2004 sayılı İcra ve İflas Kanunu’nun (İİK) 127. maddesi uyarınca satış ilanının bir suretinin borçluya tebliğ edilmesi zorunludur. Davacı-borçlu …’e satış ilanının yukarıda açıklandığı üzere usulüne uygun olarak tebliğ edilmemiş olması başlı başına ihalenin feshi sebebidir.
Hâl böyle olunca yerel mahkemece Hukuk Genel Kurulunca da benimsenen Özel Daire bozma kararına uyulması gerekirken, önceki kararda direnilmesi usul ve yasaya aykırıdır.

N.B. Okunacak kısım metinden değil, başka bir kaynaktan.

Definition set_csReadings v (r : Sense) : Sense :=
  {| csReadings := v; currentCapSenseChannel := currentCapSenseChannel r;
     csBaseline := csBaseline r; csMin := csMin r;
     csDownInBin := csDownInBin r; csLastBinTicks := csLastBinTicks r;
     csLastButtonTicks := csLastButtonTicks r;
     csLastDownPolls := csLastDownPolls r;
     csHoldingButton := csHoldingButton r; csButton := csButton r;
     csCurrentBin := csCurrentBin r; csBin := csBin r;
     csThresholds := csThresholds r |}.
Definition set_currentCapSenseChannel v (r : Sense) : Sense :=
  {| csReadings := csReadings r; currentCapSenseChannel := v;
     csBaseline := csBaseline r; csMin := csMin r;
     csDownInBin := csDownInBin r; csLastBinTicks := csLastBinTicks r;
     csLastButtonTicks := csLastButtonTicks r;
     csLastDownPolls := csLastDownPolls r;
     csHoldingButton := csHoldingButton r; csButton := csButton r;
     csCurrentBin := csCurrentBin r; csBin := csBin r;
     csThresholds := csThresholds r |}.
Definition set_csBaseline v (r : Sense) : Sense :=
  {| csReadings := csReadings r;
     currentCapSenseChannel := currentCapSenseChannel r; csBaseline := v;
     csMin := csMin r; csDownInBin := csDownInBin r;
     csLastBinTicks := csLastBinTicks r;
     csLastButtonTicks := csLastButtonTicks r;
     csLastDownPolls := csLastDownPolls r;
     csHoldingButton := csHoldingButton r; csButton := csButton r;
     csCurrentBin := csCurrentBin r; csBin := csBin r;
     csThresholds := csThresholds r |}.
Definition set_csMin v (r : Sense) : Sense :=
  {| csReadings := csReadings r;
     currentCapSenseChannel := currentCapSenseChannel r;
     csBaseline := csBaseline r; csMin := v; csDownInBin := csDownInBin r;
     csLastBinTicks := csLastBinTicks r;
     csLastButtonTicks := csLastButtonTicks r;
     csLastDownPolls := csLastDownPolls r;
     csHoldingButton := csHoldingButton r; csButton := csButton r;
     csCurrentBin := csCurrentBin r; csBin := csBin r;
     csThresholds := csThresholds r |}.
Definition set_csDownInBin v (r : Sense) : Sense :=
  {| csReadings := csReadings r;
     currentCapSenseChannel := currentCapSenseChannel r;
     csBaseline := csBaseline r; csMin := csMin r; csDownInBin := v;
     csLastBinTicks := csLastBinTicks r;
     csLastButtonTicks := csLastButtonTicks r;
     csLastDownPolls := csLastDownPolls r;
     csHoldingButton := csHoldingButton r; csButton := csButton r;
     csCurrentBin := csCurrentBin r; csBin := csBin r;
     csThresholds := csThresholds r |}.
Definition set_csLastBinTicks v (r : Sense) : Sense :=
  {| csReadings := csReadings r;
     currentCapSenseChannel := currentCapSenseChannel r;
     csBaseline := csBaseline r; csMin := csMin r;
     csDownInBin := csDownInBin r; csLastBinTicks := v;
     csLastButtonTicks := csLastButtonTicks r;
     csLastDownPolls := csLastDownPolls r;
     csHoldingButton := csHoldingButton r; csButton := csButton r;
     csCurrentBin := csCurrentBin r; csBin := csBin r;
     csThresholds := csThresholds r |}.
Definition set_csLastButtonTicks v (r : Sense) : Sense :=
  {| csReadings := csReadings r;
     currentCapSenseChannel := currentCapSenseChannel r;
     csBaseline := csBaseline r; csMin := csMin r;
     csDownInBin := csDownInBin r; csLastBinTicks := csLastBinTicks r;
     csLastButtonTicks := v; csLastDownPolls := csLastDownPolls r;
     csHoldingButton := csHoldingButton r; csButton := csButton r;
     csCurrentBin := csCurrentBin r; csBin := csBin r;
     csThresholds := csThresholds r |}.
Definition set_csLastDownPolls v (r : Sense) : Sense :=
  {| csReadings := csReadings r;
     currentCapSenseChannel := currentCapSenseChannel r;
     csBaseline := csBaseline r; csMin := csMin r;
     csDownInBin := csDownInBin r; csLastBinTicks := csLastBinTicks r;
     csLastButtonTicks := csLastButtonTicks r; csLastDownPolls := v;
     csHoldingButton := csHoldingButton r; csButton := csButton r;
     csCurrentBin := csCurrentBin r; csBin := csBin r;
     csThresholds := csThresholds r |}.
Definition set_csHoldingButton v (r : Sense) : Sense :=
  {| csReadings := csReadings r;
     currentCapSenseChannel := currentCapSenseChannel r;
     csBaseline := csBaseline r; csMin := csMin r;
     csDownInBin := csDownInBin r; csLastBinTicks := csLastBinTicks r;
     csLastButtonTicks := csLastButtonTicks r;
     csLastDownPolls := csLastDownPolls r; csHoldingButton := v;
     csButton := csButton r; csCurrentBin := csCurrentBin r;
     csBin := csBin r; csThresholds := csThresholds r |}.
Definition set_csButton v (r : Sense) : Sense :=
  {| csReadings := csReadings r;
     currentCapSenseChannel := currentCapSenseChannel r;
     csBaseline := csBaseline r; csMin := csMin r;
     csDownInBin := csDownInBin r; csLastBinTicks := csLastBinTicks r;
     csLastButtonTicks := csLastButtonTicks r;
     csLastDownPolls := csLastDownPolls r;
     csHoldingButton := csHoldingButton r; csButton := v;
     csCurrentBin := csCurrentBin r; csBin := csBin r;
     csThresholds := csThresholds r |}.
Definition set_csCurrentBin v (r : Sense) : Sense :=
  {| csReadings := csReadings r;
     currentCapSenseChannel := currentCapSenseChannel r;
     csBaseline := csBaseline r; csMin := csMin r;
     csDownInBin := csDownInBin r; csLastBinTicks := csLastBinTicks r;
     csLastButtonTicks := csLastButtonTicks r;
     csLastDownPolls := csLastDownPolls r;
     csHoldingButton := csHoldingButton r; csButton := csButton r;
     csCurrentBin := v; csBin := csBin r; csThresholds := csThresholds r |}.
Definition set_csBin v (r : Sense) : Sense :=
  {| csReadings := csReadings r;
     currentCapSenseChannel := currentCapSenseChannel r;
     csBaseline := csBaseline r; csMin := csMin r;
     csDownInBin := csDownInBin r; csLastBinTicks := csLastBinTicks r;
     csLastButtonTicks := csLastButtonTicks r;
     csLastDownPolls := csLastDownPolls r;
     csHoldingButton := csHoldingButton r; csButton := csButton r;
     csCurrentBin := csCurrentBin r; csBin := v;
     csThresholds := csThresholds r |}.
Definition set_csThresholds v (r : Sense) : Sense :=
  {| csReadings := csReadings r;
     currentCapSenseChannel := currentCapSenseChannel r;
     csBaseline := csBaseline r; csMin := csMin r;
     csDownInBin := csDownInBin r; csLastBinTicks := csLastBinTicks r;
     csLastButtonTicks := csLastButtonTicks r;
     csLastDownPolls := csLastDownPolls r;
     csHoldingButton := csHoldingButton r; csButton := csButton r;
     csCurrentBin := csCurrentBin r; csBin := csBin r; csThresholds := v |}.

Bu nedenle direnme kararı bozulmalıdır.
SONUÇ: Davacı-borçlu vekilinin temyiz itirazlarının kabulü ile direnme kararının Özel Daire bozma kararında açıklanan nedenlerle BOZULMASINA, istek hâlinde temyiz peşin harcının yatırana geri verilmesine, 2004 sayılı İcra ve İflas Kanunun 366/III. maddesi uyarınca tebliğden itibaren 10 gün içerisinde karar düzeltme yolu açık olmak üzere 25.09.2018 gününde oy birliği ile karar verildi.